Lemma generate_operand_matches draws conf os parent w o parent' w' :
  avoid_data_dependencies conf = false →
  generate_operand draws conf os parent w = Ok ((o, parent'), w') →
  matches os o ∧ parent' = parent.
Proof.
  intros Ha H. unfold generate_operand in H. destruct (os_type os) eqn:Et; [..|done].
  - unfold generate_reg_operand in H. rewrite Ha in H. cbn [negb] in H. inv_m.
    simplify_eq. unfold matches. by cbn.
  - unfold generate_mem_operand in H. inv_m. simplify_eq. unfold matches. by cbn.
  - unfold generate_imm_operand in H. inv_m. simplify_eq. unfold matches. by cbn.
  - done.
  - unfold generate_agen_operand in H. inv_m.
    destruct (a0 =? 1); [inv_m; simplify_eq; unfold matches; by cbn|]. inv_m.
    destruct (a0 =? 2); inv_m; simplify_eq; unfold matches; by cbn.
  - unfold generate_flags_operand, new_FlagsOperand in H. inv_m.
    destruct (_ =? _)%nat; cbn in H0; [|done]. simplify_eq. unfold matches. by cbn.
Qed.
_ _ _ _
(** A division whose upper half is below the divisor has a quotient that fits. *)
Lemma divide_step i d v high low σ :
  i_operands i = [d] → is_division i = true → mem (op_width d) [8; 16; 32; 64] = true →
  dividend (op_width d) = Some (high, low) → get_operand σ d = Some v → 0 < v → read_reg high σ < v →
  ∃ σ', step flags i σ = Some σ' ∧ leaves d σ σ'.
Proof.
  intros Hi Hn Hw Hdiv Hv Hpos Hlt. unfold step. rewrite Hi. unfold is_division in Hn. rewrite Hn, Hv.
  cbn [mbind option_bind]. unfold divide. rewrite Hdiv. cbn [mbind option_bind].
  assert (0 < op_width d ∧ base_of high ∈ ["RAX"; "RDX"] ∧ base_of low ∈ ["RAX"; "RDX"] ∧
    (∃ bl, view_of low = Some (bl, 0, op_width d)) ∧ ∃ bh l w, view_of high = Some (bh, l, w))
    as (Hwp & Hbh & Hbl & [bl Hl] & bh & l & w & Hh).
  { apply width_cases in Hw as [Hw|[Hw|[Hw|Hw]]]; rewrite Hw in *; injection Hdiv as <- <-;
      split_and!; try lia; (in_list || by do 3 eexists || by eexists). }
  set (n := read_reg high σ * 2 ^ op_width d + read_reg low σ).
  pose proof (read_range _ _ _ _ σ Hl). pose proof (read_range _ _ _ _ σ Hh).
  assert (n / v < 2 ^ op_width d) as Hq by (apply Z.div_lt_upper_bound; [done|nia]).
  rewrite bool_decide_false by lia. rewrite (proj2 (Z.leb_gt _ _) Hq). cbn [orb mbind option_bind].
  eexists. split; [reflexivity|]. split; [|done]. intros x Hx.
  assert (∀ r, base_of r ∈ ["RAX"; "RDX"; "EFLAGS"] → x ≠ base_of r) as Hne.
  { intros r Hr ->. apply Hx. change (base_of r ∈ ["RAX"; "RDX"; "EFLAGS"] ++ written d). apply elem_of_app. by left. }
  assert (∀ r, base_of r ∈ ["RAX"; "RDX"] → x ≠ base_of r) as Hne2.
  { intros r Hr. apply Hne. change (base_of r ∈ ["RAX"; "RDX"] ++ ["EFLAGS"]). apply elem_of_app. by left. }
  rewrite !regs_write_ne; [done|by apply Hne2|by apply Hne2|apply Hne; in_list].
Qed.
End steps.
_ _ _ _
### Task description
Restate word for word the lines in the material above from the one with "intros Hi Hn" to the one with "set (n := read_reg"; both of those lines count, and nothing else does.

### Answer space
  intros Hi Hn Hw Hdiv Hv Hpos Hlt. unfold step. rewrite Hi. unfold is_division in Hn. rewrite Hn, Hv.
  cbn [mbind option_bind]. unfold divide. rewrite Hdiv. cbn [mbind option_bind].
  assert (0 < op_width d ∧ base_of high ∈ ["RAX"; "RDX"] ∧ base_of low ∈ ["RAX"; "RDX"] ∧
    (∃ bl, view_of low = Some (bl, 0, op_width d)) ∧ ∃ bh l w, view_of high = Some (bh, l, w))
    as (Hwp & Hbh & Hbl & [bl Hl] & bh & l & w & Hh).
  { apply width_cases in Hw as [Hw|[Hw|[Hw|Hw]]]; rewrite Hw in *; injection Hdiv as <- <-;
      split_and!; try lia; (in_list || by do 3 eexists || by eexists). }
  set (n := read_reg high σ * 2 ^ op_width d + read_reg low σ).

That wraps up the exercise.